I shuddered, lying in the sand. The reaction was uncontrollable, involuntary, reflexive.
"Still," he said. He held the bit of rence stalk, still smoking from the fire, to one of the creatures on my back. I could feel it pulling out of my skin. He then picked it from my back, dropping it to the side, with others.
I did not know how much blood I had lost, though I suppose, objectively, it was not much. How much can one of those creatures, even given the hideous distention of its digestive cavity, hold? Yet there had been many during the day. Many had released their hold themselves.
"That is the last one," observed the fellow, turning me about.
"My thanks," I said.
He had removed, by my count, eleven of the creatures. He had put them to the side. There are various ways in which they may be encouraged to draw out, not tearing the skin. The two most common are heat and salt. It is not wise, once they have succeeded in catching hold, to apply force to them. In this fashion, too often part of the creature is left in the body, a part, or parts, which must then be removed with a knife or similar tool.
Vagabonds of Gor Book 24 Pages 99 - 100
I opened my mouth and he put one of the leeches into it. "Eat," he said.
Later he forced another leech into my mouth and waited until I had eaten it. He then took the remaining leeches and, with a shiver of disgust, with two hands, hurled them out from the bar, into the water.
Vagabonds of Gor Book 24 Page 102
"Such things often attach themselves to rence stems," I said. "Apparently you bent down, to drink. The front of your collar is wet, and the strap, near the throat. Your hair, too, is damp. Perhaps you brushed against rence in doing this. Too, however, such things can float free in the water."
"Please!" she said, shuddering. "Please!"
"It has not had time to affix itself," I said.
It was about four inches long, rubbery, glistening in the moonlight.
"Please!" she whispered.
I picked it off.
"Do you want it?" I asked.
"No!" she said.
"The marsh leech is edible," I said. "At one time I did not know that."
Vagabonds of Gor Book 24 Page 236
"Did you detect the presence of further such creatures upon me?" she asked, frightened.
"No," I said.
"Then I am now free of them?" she said.
"Apparently," I said.
She sobbed with relief.
"It may have been an isolated leech," I said.
"But there are others in the marsh!" she said.
"Of course," I said.
"Let me ride on the raft!" she begged.
"No," I said.
"But it is not just leeches," she said. "There are tharlarion, and other dangers."

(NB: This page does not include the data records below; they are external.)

(** * Hydra adapters: material network conversion, GLSLFX shader reload,
      OIT volume render task

    A shallow embedding of
    - [third_party/renderman-24/plugin/hdPrman/material.cpp]
      (conversion of an [HdMaterialNetwork2] into Riley shading nodes),
    - [pxr/imaging/hdSt/glslfxShader.cpp] ([HdStGLSLFXShader::Reload]),
    - [pxr/imaging/hdx/oitVolumeRenderTask.cpp]
      ([HdxOitVolumeRenderTask::Execute]),
    followed by the properties proved about them. *)

From Stdlib Require Import ZArith Ascii String.
From Stdlib Require Import Floats.SpecFloat.
From stdpp Require Import base tactics option list relations gmap sets strings.

Set Default Proof Using "Type".

(** ** Tokens, paths and numbers *)

Module Material.

(** Modelled from the spec: [TfToken] and [SdfPath] (type identifiers,
    names and node-paths, declared in pxr/base/tf and pxr/usd/sdf) are
    unique identifiers; the code only compares them and prints their text,
    so each is its text. *)
Definition TfToken := string.
Definition SdfPath := string.

(** [float] is IEEE binary32 and [double] binary64, both as [spec_float]. *)
Definition float := spec_float.
Definition double := spec_float.

Definition INT_MIN : Z := (- 2 ^ 31)%Z.
Definition INT_MAX : Z := (2 ^ 31 - 1)%Z.

(** Implicit conversion [int -> float]: round to nearest even, binary32. *)
Definition float_of_int (v : Z) : float := binary_normalize 24 128 v 0 false.

(** Implicit conversion [double -> float] (used by [RtColorRGB(v[0], ...)]
    on a [GfVec3d] and by [_ConvertToVec3fArray]). *)
Definition float_of_double (d : double) : float :=
  match d with
  | S754_finite s m e => binary_normalize 24 128 (cond_Zopp s (Zpos m)) e s
  | _ => d
  end.

(** [int(v)] on a float: truncation toward zero.  Outside the range of
    [int] (and on NaN and infinities) the C++ conversion is undefined; the
    model returns [INT_MIN] there, as the x86 conversion instruction does. *)
Definition int_of_float (f : float) : Z :=
  match f with
  | S754_zero _ => 0%Z
  | S754_finite s m e =>
      let t := (if (0 <=? e)%Z then Zpos m * 2 ^ e
                else Z.quot (Zpos m) (2 ^ (- e)))%Z in
      let v := cond_Zopp s t in
      if ((INT_MIN <=? v) && (v <=? INT_MAX))%Z then v else INT_MIN
  | _ => INT_MIN
  end.

(** The 32 bits of an [int] read as a binary32: what a [const float*] to
    [int] storage yields. *)
Definition float_of_int_bits (v : Z) : float :=
  let u := (v mod 2 ^ 32)%Z in
  let s := Z.testbit u 31 in
  let e := ((u / 2 ^ 23) mod 2 ^ 8)%Z in
  let m := (u mod 2 ^ 23)%Z in
  if (e =? 0)%Z then
    match m with
    | Zpos p => S754_finite s p (-149)
    | _ => S754_zero s
    end
  else if (e =? 255)%Z then
    (if (m =? 0)%Z then S754_infinity s else S754_nan)
  else
    match (m + 2 ^ 23)%Z with
    | Zpos p => S754_finite s p (e - 150)
    | _ => S754_zero s
    end.

Definition GfVec2f : Type := float * float.
Definition GfVec3f : Type := float * float * float.
Definition GfVec4f : Type := float * float * float * float.
Definition GfVec3d : Type := double * double * double.

(** [_ConvertToVec3fArray] (material.cpp:137-148). *)
Definition _ConvertToVec3fArray (v : list GfVec3d) : list GfVec3f :=
  (λ '(x, y, z), (float_of_double x, float_of_double y, float_of_double z))
    <$> v.

(** ** VtValue: the held types the converter dispatches on *)

(** Modelled from the spec: an asset-path value (pxr/usd/sdf/assetPath.h)
    carries the authored path and the resolved one, empty when
    unresolved. *)
Record SdfAssetPath := {
  GetAssetPath : string;
  GetResolvedPath : string;
}.

(** Modelled from the spec: the tagged value of a parameter ([VtValue],
    pxr/base/vt/value.h), one case per held type that [_ConvertNodes] tests
    with [IsHolding], and [VtOther] for every other held type. *)
Inductive VtValue :=
  | VtVec2f (v : GfVec2f)
  | VtVec3f (v : GfVec3f)
  | VtVec4f (v : GfVec4f)
  | VtVec3fArray (v : list GfVec3f)
  | VtVec3d (v : GfVec3d)
  | VtVec3dArray (v : list GfVec3d)
  | VtFloat (v : float)
  | VtFloatArray (v : list float)
  | VtInt (v : Z)
  | VtIntArray (v : list Z)
  | VtToken (v : TfToken)
  | VtString (v : string)
  | VtAssetPath (p : SdfAssetPath)
  | VtBool (v : bool)
  | VtOther (typeName : string).

Definition GetTypeName (v : VtValue) : string :=
  match v with
  | VtVec2f _ => "GfVec2f"
  | VtVec3f _ => "GfVec3f"
  | VtVec4f _ => "GfVec4f"
  | VtVec3fArray _ => "VtArray<GfVec3f>"
  | VtVec3d _ => "GfVec3d"
  | VtVec3dArray _ => "VtArray<GfVec3d>"
  | VtFloat _ => "float"
  | VtFloatArray _ => "VtArray<float>"
  | VtInt _ => "int"
  | VtIntArray _ => "VtArray<int>"
  | VtToken _ => "TfToken"
  | VtString _ => "string"
  | VtAssetPath _ => "SdfAssetPath"
  | VtBool _ => "bool"
  | VtOther n => n
  end.

(** [UncheckedGet<VtArray<float>>()]: no check of the held type.  On a
    held [VtArray<float>] it is the array; on a held [VtArray<int>] the
    same storage is read through a [const float*], element by element. *)
Definition UncheckedGet_FloatArray (v : VtValue) : list float :=
  match v with
  | VtFloatArray a => a
  | VtIntArray a => float_of_int_bits <$> a
  | _ => []
  end.

(** ** The material network (HdMaterialNetwork2) *)

(** Modelled from the spec: [HdMaterialNetwork2] and its parts
    (pxr/imaging/hd/material.h): a connection names an upstream node-path
    and an upstream output. *)
Record HdMaterialConnection2 := {
  upstreamNode : SdfPath;
  upstreamOutputName : TfToken;
}.

(** Modelled from the spec: a material node has a type identifier, a
    mapping from parameter name to value and a mapping from input name to
    an ordered list of connections.  [parameters] and [inputConnections]
    are [std::map]s: association lists in the order the map iterates. *)
Record HdMaterialNode2 := {
  nodeTypeId : TfToken;
  parameters : list (TfToken * VtValue);
  inputConnections : list (TfToken * list HdMaterialConnection2);
}.

(** Modelled from the spec: the network maps node-paths to nodes and
    terminal names to one root connection each ([terminals] in the order
    the [std::map] iterates). *)
Record HdMaterialNetwork2 := {
  nodes : gmap SdfPath HdMaterialNode2;
  terminals : list (TfToken * HdMaterialConnection2);
}.

(** ** The shader registry (Sdr) *)

(** Modelled from the spec: a property descriptor of the registry
    (pxr/usd/sdr/shaderProperty.h) has a semantic type tag, an
    implementation-side name and, for enumerated inputs, an option table of
    (label, code) pairs. *)
Record SdrShaderProperty := {
  GetType : TfToken;
  GetImplementationName : string;
  GetOptions : list (TfToken * TfToken);
}.

(** Modelled from the spec: a shader-node descriptor
    (pxr/usd/sdr/shaderNode.h) has a context, a name, a resolved
    implementation path, an implementation name, and its input and output
    properties by name. *)
Record SdrShaderNode := {
  GetContext : TfToken;
  GetName : string;
  GetResolvedImplementationURI : string;
  GetNodeImplementationName : string;
  GetShaderInput : gmap TfToken SdrShaderProperty;
  GetShaderOutput : gmap TfToken SdrShaderProperty;
}.

(** Modelled from the spec: the semantic type tags of
    [SdrPropertyTypes] (pxr/usd/sdr/shaderProperty.h): float, int, string,
    color, vector, point, normal, struct, vstruct. *)
Module SdrPropertyTypes.
Definition Int : TfToken := "int".
Definition String : TfToken := "string".
Definition Float : TfToken := "float".
Definition Color : TfToken := "color".
Definition Point : TfToken := "point".
Definition Normal : TfToken := "normal".
Definition Vector : TfToken := "vector".
Definition Struct : TfToken := "struct".
Definition Vstruct : TfToken := "vstruct".
End SdrPropertyTypes.

(** Modelled from the spec: the category tags of [SdrNodeContext]
    (pxr/usd/sdr/shaderNode.h). *)
Module SdrNodeContext.
Definition Pattern : TfToken := "pattern".
Definition Surface : TfToken := "surface".
Definition Volume : TfToken := "volume".
Definition Displacement : TfToken := "displacement".
Definition Light : TfToken := "light".
Definition LightFilter : TfToken := "lightFilter".
End SdrNodeContext.

(** The private tokens of material.cpp:53-58. *)
Module _tokens.
Definition PxrDisplace : TfToken := "PxrDisplace".
Definition bxdf : TfToken := "bxdf".
Definition OSL : TfToken := "OSL".
End _tokens.

(** Modelled from the spec: the terminal names of
    [HdMaterialTerminalTokens] (pxr/imaging/hd/material.h). *)
Module HdMaterialTerminalTokens.
Definition surface : TfToken := "surface".
Definition displacement : TfToken := "displacement".
Definition volume : TfToken := "volume".
End HdMaterialTerminalTokens.

(** Modelled from the spec: the name of a light's texture parameter,
    [HdLightTokens->textureFile] (pxr/imaging/hd/light.h). *)
Module HdLightTokens.
Definition textureFile : TfToken := "texture:file".
End HdLightTokens.

(** What the converter asks of its hosts: the registry lookup
    [SdrRegistry::GetShaderNodeByIdentifier(id, *_sourceTypes)], the asset
    resolver's [GetExtension], the image registry's
    [IsSupportedImageFile], and the platform's library suffix. *)
Class Host := {
  GetShaderNodeByIdentifier : TfToken → option SdrShaderNode;
  ArGetExtension : string → string;
  IsSupportedImageFile : string → bool;
  ARCH_LIBRARY_SUFFIX : string;
}.

(** ** Riley shading nodes *)

(** Modelled from the spec: the category of a converted node
    ([riley::ShadingNode::Type]). *)
Inductive ShadingNodeType :=
  k_Bxdf | k_Pattern | k_Displacement | k_Light | k_LightFilter.

#[global] Instance ShadingNodeType_eq_dec : EqDecision ShadingNodeType.
Proof. solve_decision. Defined.
Lemma ticks_fill (nows : list Z) (r : rateLimiter) :
  Go.len (tokenBucket r) + Go.len nows <= RATE_LIMIT r ->
  run (ticks nows) r =
  mkRateLimiter (RATE_LIMIT r) (REFILL_INTERVAL r) (tokenBucket r ++ nows).
Proof.
  revert r. induction nows as [|now nows IH]; intros r H.
  - cbn [ticks map run]. rewrite app_nil_r. symmetry. apply rateLimiter_eta.
  - rewrite GoFacts.len_cons in H. pose proof (GoFacts.len_nonneg nows) as Hn.
    cbn [ticks map run step]. unfold state_after at 1. rewrite RefillBucket_eq.
    cbn [fst snd].
    destruct (Z.ltb_spec (Go.len (tokenBucket r)) (RATE_LIMIT r)) as [_|Hge]; [|lia].
    fold (ticks nows). rewrite IH; cbn [tokenBucket RATE_LIMIT REFILL_INTERVAL].
    + now rewrite <- app_assoc.
    + rewrite GoFacts.len_app. change (Go.len [now]) with 1. lia.
Qed.

Lemma ticks_bounded (nows : list Z) (r : rateLimiter) :
  Go.len (tokenBucket (run (ticks nows) r))
  <= Z.max (Go.len (tokenBucket r)) (RATE_LIMIT r).
Proof.
  revert r. induction nows as [|now nows IH]; intros r.
  - cbn [ticks map run]. lia.
  - cbn [ticks map run step]. fold (ticks nows).
    etransitivity; [apply IH|].
    unfold state_after. rewrite RefillBucket_eq. cbn [fst snd].
    destruct (Z.ltb_spec (Go.len (tokenBucket r)) (RATE_LIMIT r)) as [Hlt|Hge].
    + cbn [tokenBucket RATE_LIMIT]. rewrite GoFacts.len_app.
      change (Go.len [now]) with 1. lia.
    + lia.
Qed.
(** * Rivion: the search-and-aggregation backend

    A shallow embedding of the FastAPI backend of the repository
    (backend/app/config.py, routes/search.py and services/*.py) and
    the properties of its search orchestration, emotion aggregation and session
    clean-up; and of the handlers of the React client that calls it
    (frontend/src/utils/api.js, App.jsx and its components).

    Conventions of the embedding:
    - Python [dict]s keep their insertion order, so they are association lists
      whose keys are pairwise distinct;
    - a Python [float] that the code obtains as the quotient of two integers, or
      writes as a decimal literal, is the rational number it denotes;
    - a [datetime] is a number of microseconds since the epoch;
    - a Python function that can raise returns in [Exc];
    - the bodies of the functions are modelled, not the loading of their
      modules. *)

From Stdlib Require Import List String Ascii ZArith QArith Bool Arith Lia.
From Stdlib.Strings Require Import Byte.
From Stdlib Require Import DecimalString DecimalNat Permutation.
Import ListNotations.
Close Scope Q_scope.
Open Scope string_scope.
Open Scope nat_scope.

(** ** Exceptions *)

(** The exception classes that the modelled code can meet.  [HTTPException] is
    the one that the route raises itself; the others come out of the libraries
    the code calls. *)
Inductive PyError : Type :=
  | IntegrityError      (* a primary key or unique constraint is violated *)
  | OperationalError    (* the database cannot be reached *)
  | ClientError         (* the object store refuses the request *)
  | BinasciiError       (* base64.b64decode on a malformed string *)
  | OverflowError       (* datetime arithmetic out of range *)
  | AttributeError      (* attribute access on None *)
  | ValueError          (* max() of an empty sequence *)
  | KeyError            (* missing dict key *)
  | ZeroDivisionError
  | OSError             (* a file cannot be opened *)
  | CvError             (* cv2.error *)
  | RuntimeError.       (* any other failure inside a model library *)

Inductive exn : Type :=
  | HTTPException (status_code : Z) (detail : string)
  | PyExc (e : PyError).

"Keep a sharp lookout," I said.
Vagabonds of Gor Book 24 Page 238
In the boat were two wide, shallow, wooden buckets, each half filled with wet, glistening leeches, taken from the water, often from the stems of water plants, such as rence.
Before being put on her belly in the boat, Ellen's face, she on her knees, was almost thrust into these two buckets, one after the other, filled with twisting, inching, churning leeches, that she might see them. She shrank back, as she could, in terror.
These creatures are utilized in some manner by the caste of physicians, not for indiscriminate bleeding as once on Earth, but for certain allied chemical and decoagulant purposes. Such creatures may also be used, of course, for less benign purposes, for torture, the extraction of information, punishment and, in the extreme, executions. The "leech death" is not a pleasant one. These creatures are not to be confused with the leech plant, which supplements its photosynthetic activities with striking, snakelike, at passing objects.
Prize of Gor Book 27 Pages 365 - 366
"You are not to utter a sound," said the older lad, "not the least sound, or we will put you on your back, and put a stick between your teeth and tie it there, so that you cannot close your teeth, and then bind leeches in your mouth."
Prize of Gor Book 27 Page 366
Poling in the trackless delta, the rope on their neck, they are well aware of the wilderness, the vastness, the treacherous byways, the quicksand, the heat, the insects, leeches, delta sharks, winged, predatory uls, and, in particular, marsh tharlarion, which often scout the boats, and accompany them, little but the eyes visible, for pasangs.